Doña Mercedes Subirach sufría del conocido -pero mal ponderado- stress del ama de casa.
Aquella mañana de sábado se levantó pronto de la cama, porque el día se presentaba movidito. No había pegado ojo en toda la noche, dada la creciente ineficacia de los Váliums y la superlativa intensidad de los ronquidos de su marido, que sufría de una desviación en el tabique nasal.
Al contemplar su imagen en el espejo del lavabo, a Mercedes le dio un vuelco el corazón: aunque oficialmente acababa de cumplir los cuarenta, (en realidad tenía cuarenta y cuatro), el reflejo le devolvía el aspecto de una anciana de sesenta. Tenía grandes bolsas en lugar de párpados, más patas de gallo que un corral y las comisuras de los labios tan caídas como la máscara de una tragedia griega... Pensó con desesperación que, precisamente hoy, estaba obligada a lucir tan fresca y lozana como una rosa.

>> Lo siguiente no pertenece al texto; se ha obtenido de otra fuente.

(** * preprocess.py: enrichment of a batch of LinkedIn posts

    A shallow embedding of [src/preprocess.py] and the properties of its
    four functions: [remove_emoji], [extract_metadata], [get_unified_tags]
    and [process_posts].

    Python values are modelled as follows.
    - A [str] is the list of its Unicode code points ([text]).
    - File contents are lists of bytes.
    - A value produced by a JSON parser is a [json] tree; a [dict] keeps
      the insertion order of its keys, so it is an association list.
    - The text reader behind [open], the language model, the two JSON
      parsers, the JSON writer and the iteration order of a [set] are
      outside the program: they are the fields of a [Platform]. The
      reader of the Python runtime is [py_read_text].
    - Statements run in a state and exception monad over a [World]
      (file system, standard output, state of the language model). *)

From Stdlib Require Import ZArith QArith List String Ascii DecimalString Lia Permutation.
From Stdlib.Strings Require Byte.
From stdpp Require Import base option list gmap.
From Equations Require Import Equations.
Import ListNotations.

#[local] Open Scope Z_scope.

(** ** Text *)

(** A Unicode code point; Python allows every value in [0, 0x10FFFF],
    lone surrogates included. *)
Definition codepoint := Z.

(** A Python [str]. *)
Definition text := list codepoint.

(** A [str] literal of the source made of ASCII characters. *)
Definition lit (s : string) : text :=
  List.map (fun a => Z.of_nat (nat_of_ascii a)) (list_ascii_of_string s).

Fixpoint text_eqb (a b : text) : bool :=
  match a, b with
  | [], [] => true
  | x :: a', y :: b' => (x =? y) && text_eqb a' b'
  | _, _ => false
  end.
(** * random_choices: weighted random picking, with and without replacement

    A shallow embedding of [random_choices/random_choices.py] and the
    properties of its [Randomizer].

    Numbers.  The module is embedded twice.  In the first embedding Python's
    [float] is modelled by the exact rationals [Q]: its statements are about
    the algorithms over exact arithmetic, rounding is not modelled.  In the
    second one, [B64], a [float] is an IEEE 754 binary64 number, with the
    rounding, the infinities and the NaN of the machine; it carries the
    statements that depend on how the arithmetic rounds.

    Random source.  [self.rng] is modelled by the sequence of the values its
    successive calls return ([nat -> Q]) together with the number of calls
    made so far.

    Exceptions.  A computation returns [Ok v] or [Raise e]; a method of the
    [Randomizer] is a function from the object's state to such a result and
    the state it leaves behind. *)

From Stdlib Require Import QArith Qround Lqa ZArith List String Lia.
From Stdlib Require Floats Uint63.
From stdpp Require Import base option list gmap strings.

Open Scope string_scope.
Open Scope list_scope.
Open Scope Z_scope.
Open Scope Q_scope.

(** ** Exceptions and results *)

Inductive exn :=
| AssertionError (msg : string)
| IndexError
| ZeroDivisionError
| ValueError
| TypeError
| LoopFuel
| OverflowError.

Inductive res (T : Type) :=
| Ok (v : T)
| Raise (e : exn).

Arguments Ok {T} v.
Arguments Raise {T} e.

Definition res_bind {T U} (r : res T) (f : T -> res U) : res U :=
  match r with
  | Ok v => f v
  | Raise e => Raise e
  end.

(** ** Python primitives used by the module *)

(** [x > 0.0], [x <= 0.0], [x == y], [x < y] on numbers. *)
Definition Qgt0 (x : Q) : bool := negb (Qle_bool x 0).
Definition Qle0 (x : Q) : bool := Qle_bool x 0.
Definition Qltb (x y : Q) : bool := negb (Qle_bool y x).

(** [sum(l)]: the fold from the integer [0]. *)
Definition sum (l : list Q) : Q := fold_left Qplus l 0.

(** [itertools.accumulate(l)]: the running sums, the first one being the
    first element itself. *)
Fixpoint accumulate_from (acc : Q) (l : list Q) : list Q :=
  match l with
  | [] => []
  | x :: l' => (acc + x) :: accumulate_from (acc + x) l'
  end.

Definition accumulate (l : list Q) : list Q :=
  match l with
  | [] => []
  | x :: l' => x :: accumulate_from x l'
  end.

(** [x / y] on floats: division by zero raises. *)
Definition truediv (x y : Q) : res Q :=
  if Qeq_bool y 0 then Raise ZeroDivisionError else Ok (x / y).

(** The position a Python index [i] addresses in a sequence of length [n]:
    negative indices count from the end, anything else is out of range. *)
Definition py_index (n : nat) (i : Z) : option nat :=
  if (0 <=? i)%Z then
    if (i <? Z.of_nat n)%Z then Some (Z.to_nat i) else None
  else
    if (- Z.of_nat n <=? i)%Z then Some (Z.to_nat (Z.of_nat n + i)) else None.

(** [l[i]] *)
Definition getitem {T} (l : list T) (i : Z) : res T :=
  match py_index (length l) i with
  | Some j => match l !! j with Some x => Ok x | None => Raise IndexError end
  | None => Raise IndexError
  end.

(** [del l[i]] *)
Definition delitem {T} (l : list T) (i : Z) : res (list T) :=
  match py_index (length l) i with
  | Some j => Ok (delete j l)
  | None => Raise IndexError
  end.

(** [bisect.bisect(a, x, lo, hi)] of the Python standard library, which is
    [bisect_right]: binary search for the insertion point of [x] in [a]
    between [lo] and [hi].
<<
    if lo < 0: raise ValueError('lo must be non-negative')
    while lo < hi:
        mid = (lo + hi) // 2
        if x < a[mid]: hi = mid
        else: lo = mid + 1
    return lo
>>
    This is the definition of the module in Python; the loop is run with
    fuel, and [hi - lo] iterations suffice ([bisect_loop_fuel]). *)
Fixpoint bisect_loop (fuel : nat) (a : list Q) (x : Q) (lo hi : Z) : res Z :=
  if (lo <? hi)%Z then
    match fuel with
    | O => Raise LoopFuel
    | S fuel' =>
        let mid := ((lo + hi) / 2)%Z in
        res_bind (getitem a mid) (fun a_mid =>
          if Qltb x a_mid then bisect_loop fuel' a x lo mid
          else bisect_loop fuel' a x (mid + 1)%Z hi)
    end
  else Ok lo.

Definition bisect (a : list Q) (x : Q) (lo hi : Z) : res Z :=
  if (lo <? 0)%Z then Raise ValueError
  else bisect_loop (Z.to_nat (hi - lo)) a x lo hi.

(** ** The choices *)

Section RandomChoices.

(** The type of the return values ([Any] in the source). *)
Context {A : Type}.

(** [@dataclass class WeightedChoice] *)
Record WeightedChoice := MkWeightedChoice {
  return_value : A;
  weight : Q
}.

Definition weight_message : string := "Weight should be greater than 0.0".

(** The failure of the construction of a choice, which the specification
    names [InvalidWeightError]: in the source it is the failed assertion of
    [__post_init__], with its message. *)
Definition InvalidWeightError : exn := AssertionError weight_message.

(** [WeightedChoice.__post_init__]: [assert self.weight > 0.0, ...] *)
Definition WeightedChoice_post_init (self : WeightedChoice) : res unit :=
  if Qgt0 (weight self) then Ok tt else Raise (AssertionError weight_message).

(** [WeightedChoice(return_value, weight)]: the generated [__init__] stores
    the two fields and calls [__post_init__]. *)
Definition WeightedChoice_init (v : A) (w : Q) : res WeightedChoice :=
  let self := MkWeightedChoice v w in
  res_bind (WeightedChoice_post_init self) (fun _ => Ok self).

(** [UniformChoice(return_value)]: its own [__init__], which stores the
    weight [1] and never reaches [__post_init__]. *)
Definition UniformChoice_init (v : A) : res WeightedChoice :=
  Ok (MkWeightedChoice v 1).

(** ** The state of a [Randomizer] *)

(** The values the cached properties store in the instance dictionary. *)
Inductive pyval :=
| PyFloats (l : list Q)
| PyValues (l : list A)
| PyBool (b : bool)
| PyFloat (x : Q).

Definition as_floats (v : pyval) : option (list Q) :=
  match v with PyFloats l => Some l | _ => None end.
Definition as_values (v : pyval) : option (list A) :=
  match v with PyValues l => Some l | _ => None end.
Definition as_bool (v : pyval) : option bool :=
  match v with PyBool b => Some b | _ => None end.
Definition as_float (v : pyval) : option Q :=
  match v with PyFloat x => Some x | _ => None end.

(** [_population] and [rng] are the two plain attributes; [__dict__] holds
    the rest of the instance dictionary, which is where [cached_property]
    stores its values; [rng_calls] counts the calls of [rng] made so far. *)
Record Randomizer := MkRandomizer {
  _population : list WeightedChoice;
  rng : nat -> Q;
  rng_calls : nat;
  __dict__ : gmap string pyval
}.

Definition with_population (self : Randomizer) (p : list WeightedChoice) :=
  MkRandomizer p (rng self) (rng_calls self) (__dict__ self).
Definition with_dict (self : Randomizer) (d : gmap string pyval) :=
  MkRandomizer (_population self) (rng self) (rng_calls self) d.
Definition with_rng_calls (self : Randomizer) (n : nat) :=
  MkRandomizer (_population self) (rng self) n (__dict__ self).

(** ** Methods: state and exceptions *)

Definition M (T : Type) : Type := Randomizer -> res T * Randomizer.

Definition ret {T} (v : T) : M T := fun self => (Ok v, self).

Definition bind {T U} (c : M T) (k : T -> M U) : M U := fun self =>
  match c self with
  | (Ok v, self') => k v self'
  | (Raise e, self') => (Raise e, self')
  end.

Definition lift {T} (r : res T) : M T := fun self => (r, self).

Notation "x <- c ;; k" := (bind c (fun x => k))
  (at level 100, c at next level, right associativity).
Notation "c ;;; k" := (bind c (fun _ => k))
  (at level 100, right associativity).

(** [[f(x) for x in l]] with an effectful [f] *)
Fixpoint mapM {T U} (f : T -> M U) (l : list T) : M (list U) :=
  match l with
  | [] => ret []
  | x :: l' => y <- f x ;; ys <- mapM f l' ;; ret (y :: ys)
  end.

(** [[e for _ in repeat(None, k)]] with an effectful [e]; a negative [k]
    repeats nothing. *)
Fixpoint repeatM {T} (n : nat) (e : M T) : M (list T) :=
  match n with
  | O => ret []
  | S n' => y <- e ;; ys <- repeatM n' e ;; ret (y :: ys)
  end.

(** [self.rng()] *)
Definition call_rng : M Q := fun self =>
  (Ok (rng self (rng_calls self)), with_rng_calls self (S (rng_calls self))).

(** [functools.cached_property]: the value stored under the property's name
    in the instance dictionary if there is one, otherwise the value the
    function computes, which is stored before it is returned. *)
Definition cached_property {T} (name : string)
    (inj : T -> pyval) (proj : pyval -> option T) (func : M T) : M T :=
  fun self =>
    match __dict__ self !! name with
    | Some v =>
        match proj v with
        | Some x => (Ok x, self)
        | None => (Raise TypeError, self)
        end
    | None =>
        match func self with
        | (Ok x, self') => (Ok x, with_dict self' (<[name := inj x]> (__dict__ self')))
        | (Raise e, self') => (Raise e, self')
        end
    end.
(** * CML Transcriptie Tool: the phased pipeline of [transcribe.py]

    A shallow embedding of the progress display, the media helpers and the
    run controller of [src/transcribe.py], and the properties the
    specification states about them.

    Numbers.  The Python code computes percentages, durations and sizes on
    binary64 floats.  They are modelled here as exact rationals ([Q]): every
    constant of the source (0, 5, 10, 15, 70, 90, 100, 40, 3600, 60, 500,
    1024*1024) is an integer, and the theorems are about the exact values of
    the formulas; rounding of individual float operations is not modelled.
    [int(x)] is truncation towards zero, [//] and [%] are floor division and
    its remainder, and the [:6.2f]-style formats round half-to-even.

    Text.  [str] values are [string]s of bytes; [\d] is an ASCII digit.

    Effects.  [sys.stdout], the terminal, the temporary directory and the
    outcome of every external call (ffprobe, ffmpeg, whisperx, python-docx,
    the file system) are explicit: the external world is a record [Env] of
    outcomes, the mutable state is a record [World], and the code runs in a
    state-and-exception monad [M]. *)

From Stdlib Require Import ZArith QArith Qround Lqa Ascii String List Lia.
From stdpp Require Import base decidable strings pretty gmap.

Import ListNotations.
Local Open Scope string_scope.
Local Open Scope list_scope.
Local Open Scope Z_scope.

(** ** Numbers the way Python computes them *)

Module PyNum.

(** [int(x)] for a float [x]: truncation towards zero. *)
Definition py_int (x : Q) : Z := Z.quot (Qnum x) (Z.pos (Qden x)).

(** [x // y] on floats. *)
Definition floordiv (x y : Q) : Q := inject_Z (Qfloor (x / y)).

(** [x % y] on floats (the remainder of floor division). *)
Definition pymod (x y : Q) : Q := (x - floordiv x y * y)%Q.

(** [min(x, y)]: Python returns the first argument unless the second is
    strictly smaller. *)
Definition py_min (x y : Q) : Q := if Qlt_le_dec y x then y else x.

(** Rounding to the nearest integer, ties to even: the rounding of
    [format(x, '.nf')]. *)
Definition round_half_even (x : Q) : Z :=
  let f := Qfloor x in
  let r := (x - inject_Z f)%Q in
  match (r ?= 1 # 2)%Q with
  | Lt => f
  | Gt => f + 1
  | Eq => if Z.even f then f else f + 1
  end.

Definition Qltb (x y : Q) : bool :=
  match (x ?= y)%Q with Lt => true | _ => false end.

End PyNum.

Import PyNum.

(** ** Text helpers: [str * int], [str(int)], format specifications *)

Module PyStr.

Fixpoint repeat_str (s : string) (n : nat) : string :=
  match n with
  | O => ""
  | S k => s +:+ repeat_str s k
  end.

(** [s * n]: the empty string when [n] is not positive. *)
Definition str_mul (s : string) (n : Z) : string := repeat_str s (Z.to_nat n).

(** [str(n)]. *)
Definition str_int (n : Z) : string := pretty n.

Definition pad_left (c : string) (width : nat) (s : string) : string :=
  repeat_str c (width - String.length s) +:+ s.
Lemma confirm_shows_outputs_witness :
  get_output db1 point_b0 99
  = Some (false, reset_prevout (point_metadata point_b0)) /\
  exists prevout,
    get_output db1 point_b0 100 = Some (true, prevout) /\
    prevout_cache prevout = Some (Output 0 not_spent 70 [4]) /\
    prevout_confirmed prevout = true /\
    prevout_height prevout = 100 /\
    prevout_median_time_past prevout = 1600000000 /\
    prevout_coinbase prevout = (3 =? 0).
Proof.
  split.
  - destruct (confirm_shows_outputs db0 link_b 100 1600000000 3 db1 point_b0
                99) as [Hbelow _].
    + exact db0_wf.
    + unfold max_uint32. lia.
    + unfold max_uint16. lia.
    + unfold max_uint32. lia.
    + vm_compute. reflexivity.
    + vm_compute. reflexivity.
    + vm_compute. discriminate.
    + vm_compute. reflexivity.
    + reflexivity.
    + apply Hbelow. lia.
  - destruct (confirm_shows_outputs db0 link_b 100 1600000000 3 db1 point_b0
                100) as [_ Hreach].
    + exact db0_wf.
    + unfold max_uint32. lia.
    + unfold max_uint16. lia.
    + unfold max_uint32. lia.
    + vm_compute. reflexivity.
    + vm_compute. reflexivity.
    + vm_compute. discriminate.
    + vm_compute. reflexivity.
    + reflexivity.
    + apply Hreach; [lia | vm_compute; reflexivity].
Defined.

End ComposeExamples.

Su esposo había estado machacándole el tema durante toda la semana, y llegó a los límites de la pesadez la noche anterior. -Recuerda, Mercedes, -le dijo una y otra vez, mientras la mareaba con una prolongada sesión de zapping-, que mi ascenso depende en gran medida de la cena de mañana... Todo ha de ser perfecto, porque ese cretino de Pedragosa se las da de sibarita, y su mujer tiene fama de cursi... Así que, hay que esmerarse...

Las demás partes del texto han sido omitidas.